Можно предположить, что взгляд натурщика, устремленный в глаза зрителю, — это «зеркальное отражение» пристального взгляда художника, устремленного на модель. Взгляд этот прямо отсылает нас к ситуации позирования и создания полотна. Рауль Руис, режиссер, который особенно много работал с инкорпорированием живописи в кинематограф, вообще считает, что напряжение статичных картин в кино связано с утопической попыткой вернуться во времени от готовой картины к моменту позирования. По его мнению, модели стремятся в точности восстановить позы, которые им не даются:

Они постоянно крутятся вокруг этой позы, которая их влечет и от них ускользает. От этого возникает известное физическое напряжение, то же, что должны были испытывать оригинальные модели. Это общее напряжение — мост, соединяющий две группы натурщиков. Микродвижения оригинальных моделей, зафиксированные в картине, таким образом, воспроизводятся натурщиками живой картины. Первые модели в каком-то смысле вновь воплощены в живой картине или, во всяком случае, воплощенным оказывается это напряжение. В таких вторично воплощенных жестах некоторые философы, такие как Ницше и Клоссовски, видели иллюстрацию, а может быть, и доказательство вечного возвращения того же[241].

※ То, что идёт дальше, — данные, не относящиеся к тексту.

(** ** One bucket *)

(** The tokens as a number *)
Definition count (b : TokenBucket) : Q := match tokens b with F_fin q => q | _ => 0%Q end.

Record sound (cap rate : Z) (b : TokenBucket) : Prop := {
  so_wf : bucket_wf cap b;
  so_rate : refill_rate b = F_fin (rate # 1);
}.

Lemma sound_count cap rate b :
  sound cap rate b → tokens b = F_fin (count b) ∧ (0 <= count b)%Q ∧ (count b <= inject_Z cap)%Q.
Proof. intros [(_ & (t & Ht & H0 & Hc) & _) _]. unfold count. by rewrite Ht. Qed.

Lemma sound_new cap rate now :
  is_u32 cap → is_u32 rate → sound cap rate (TokenBucket_new (f_of_Z cap) (f_of_Z rate) now).
Proof.
  intros Hc Hr. split; [by apply new_bucket_wf|]. simpl. apply f_of_Z_exact. unfold is_u32 in *. lia.
Qed.

Lemma elapsed_positive d s :
  is_duration d → near 4 (seconds d) s → 0 < d → f_gt (F_fin s) (F_fin 0) = true.
Proof.
  intros Hd Hn H0. unfold f_gt, f_le. simpl f_is_nan. rewrite !orb_false_l.
  destruct (Qle_bool s 0) eqn:E; [|done]. apply Qle_bool_iff in E. exfalso.
  assert (1 # 1000000000 <= seconds d)%Q as Hs.
  { unfold seconds. apply Qle_shift_div_l; [done|]. change ((1 # 1000000000) * inject_Z NANOS)%Q with (1000000000 # 1000000000)%Q.
    assert (1 <= inject_Z d)%Q by (rewrite <- (Zle_Qle 1); lia). lra. }
  unfold near, u in Hn. lra.
Qed.

(** A refill, where time has passed *)
Section refill.
Context (cap rate now : Z) (b : TokenBucket).
Hypotheses (Hcap : is_u32 cap) (Hrate : is_u32 rate) (Hb : sound cap rate b).
Hypothesis (Hd : is_duration (since now (last_refill b))).
Let d := since now (last_refill b).
Let y := (inject_Z rate * seconds d)%Q.

(** The computed number of tokens, before the cap *)
Lemma refill_value :
  0 < d → ∃ p v, count (refill now b) = (if Qle_bool v (inject_Z cap) then v else inject_Z cap) ∧
    (0 <= p)%Q ∧ rnd (count b + p) = F_fin v ∧ near 1 (count b + p) v ∧
    (p <= y + 6 * u * (y + u * inject_Z rate + u))%Q ∧
    (y - 6 * u * (y + u * inject_Z rate + u) <= p)%Q.
Proof.
  intros H0. destruct (sound_count _ _ _ Hb) as (Ht & Ht0 & Htc). destruct Hb as [(Hm & _) Hr].
  destruct (as_secs_f64_near d Hd) as (s & Hs & Hn).
  destruct (seconds_bounds d Hd) as [Hs0 Hs1]. unfold is_u32 in *.
  assert (0 <= inject_Z rate)%Q as HR0 by (rewrite <- (Zle_Qle 0); lia).
  assert (inject_Z rate <= inject_Z (2 ^ 32))%Q as HR1 by (rewrite <- Zle_Qle; lia).
  assert (inject_Z cap <= inject_Z (2 ^ 32))%Q as HC1 by (rewrite <- Zle_Qle; lia).
  assert (y <= inject_Z (2 ^ 96))%Q as Hy1.
  { unfold y. change (2 ^ 96) with (2 ^ 32 * 2 ^ 64). rewrite inject_Z_mult. nra. }
  assert (0 <= y)%Q as Hy0 by (unfold y; nra).
  pose proof Hn as (Hv0 & Hv1 & Hv2).
  assert (s * inject_Z rate <= y + 4 * u * (y + u * inject_Z rate))%Q as Hup.
  { unfold y. unfold u in *. nra. }
  assert (y - 4 * u * (y + u * inject_Z rate) <= s * inject_Z rate)%Q as Hlow.
  { unfold y. unfold u in *. nra. }
  assert (0 <= s * inject_Z rate)%Q as Hpos by nra.
  assert (inject_Z (2 ^ 96) * 4 <= inject_Z (2 ^ 200))%Q as Hbig by done.
  assert (inject_Z (2 ^ 32) <= inject_Z (2 ^ 96))%Q as Hsmall by done.
  assert (1000 <= inject_Z (2 ^ 96))%Q as Hbig' by done.
  destruct (rnd_near (s * inject_Z rate)) as (p & Hp & Hpn); [done|unfold u in *; lra|].
  unfold near in Hpn.
  destruct (rnd_near (count b + p)) as (v & Hv & Hvn); [lra|unfold u in *; lra|].
  exists p, v. split_and!; [|lra|done|done|unfold u in *; lra|unfold u in *; lra].
  unfold refill. fold d. rewrite Hs, (elapsed_positive d s Hd Hn H0).
  unfold count at 1. cbn [tokens]. rewrite Ht, Hr, Hm.
  change (f_mul (F_fin s) (F_fin (rate # 1))) with (rnd (s * inject_Z rate)). rewrite Hp.
  change (f_add (F_fin (count b)) (F_fin p)) with (rnd (count b + p)). rewrite Hv.
  change (f_min (F_fin v) (F_fin (cap # 1))) with
    (if Qle_bool v (inject_Z cap) then F_fin v else F_fin (inject_Z cap)).
  by destruct (Qle_bool v (inject_Z cap)).
Qed.

Lemma refill_sound : sound cap rate (refill now b).
Proof.
  split; [apply refill_wf; [unfold is_u32 in *; lia|by destruct Hb]|].
  unfold refill. case_match; by destruct Hb.
Qed.
Lemma refill_still : ¬ 0 < d → refill now b = b.
Proof.
  intros Hz. unfold refill. fold d. assert (d = 0) as Hd0 by (unfold d, since in *; lia).
  by rewrite Hd0.
Qed.
Lemma refill_last : last_refill (refill now b) = Z.max (last_refill b) now.
Proof.
  destruct (decide (0 < d)) as [Hp|Hz].
  - destruct (as_secs_f64_near d Hd) as (s & Hs & Hn).
    unfold refill. fold d. rewrite Hs, (elapsed_positive d s Hd Hn Hp). simpl. unfold d, since in Hp. lia.
  - rewrite refill_still by done. unfold d, since in Hz. lia.
Qed.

Экспрессивизм моделей у Руиса возникает от напряжения повторения и фиксации, то есть от самого жеста воспроизводства и паралича. Эротизм и смерть — главные компоненты такого рода экспрессивизма. Уже в начале «Астенического синдрома» Муратова откровенно монтирует фотографии на могилах с фотографиями на документы или фотографиями передовиков на доске почета. Все эти лица — лица «мертвецов». Все, что осталось от жизни Наташи и ее мужа, фигурирует теперь тоже только на фотографиях, играющих важную роль в первой части фильма. Функция этих фотографий — указание на отсутствие. Такую же роль играли слайды в «Долгих проводах». Между живущим и мертвым (уехавшим) устанавливается дистанция, которая предполагается в любой репрезентации. Репрезентация при этом начинает играть роль посредника между двумя абсолютно разъединенными мирами.

Кайуа сравнил процесс мимикрии с фотографированием. Превращение существа в то, что его глаз видит вокруг себя, он вслед за Й. Лёбом «определил как телефотографирование образа, возникающего на сетчатке, на поверхность тела, диффузный перенос с сетчатки на кожу»[242]. Он же пишет:

Морфологическую мимикрию, подобно хроматической мимикрии, можно было бы тогда сравнить с фотографированием формы и рельефа, но фотографированием не в плоскости изображения, а в трехмерном пространстве со всей его широтой и глубиной. Это своего рода фотография-скульптура, или телепластика[243].

Каталептик — это тоже выполненная в теле фотография травмы, ходячая живая картина, и в таком своем качестве он может считаться аллегорией муратовского кинематографа в целом.

Мертвец, конечно, не ассоциируется с энергией, в которой нуждается изображение. Смерть — это тот предел, к которому стремится ослабленное, диффузное Я психастеника. Но мертвец — не просто неживая природа. Он является самым травматическим из возможных «образов» потому, что воплощает в себе финал существования, а следовательно, и конец всяких смыслов. Он — вызов репрезентации как смыслополагающей деятельности. А потому репрезентация кровно связана с ним безостановочной попыткой скрыть его под покровом эстетического, закономерного, осмысленного. Каталептик — это подражание мертвецу, фундаментально трансформирующее его травматическое зияние в репрезентативный аттракцион, травму — в энергию презентации. Каталептик указывает на труп за идеализированной скульптурой.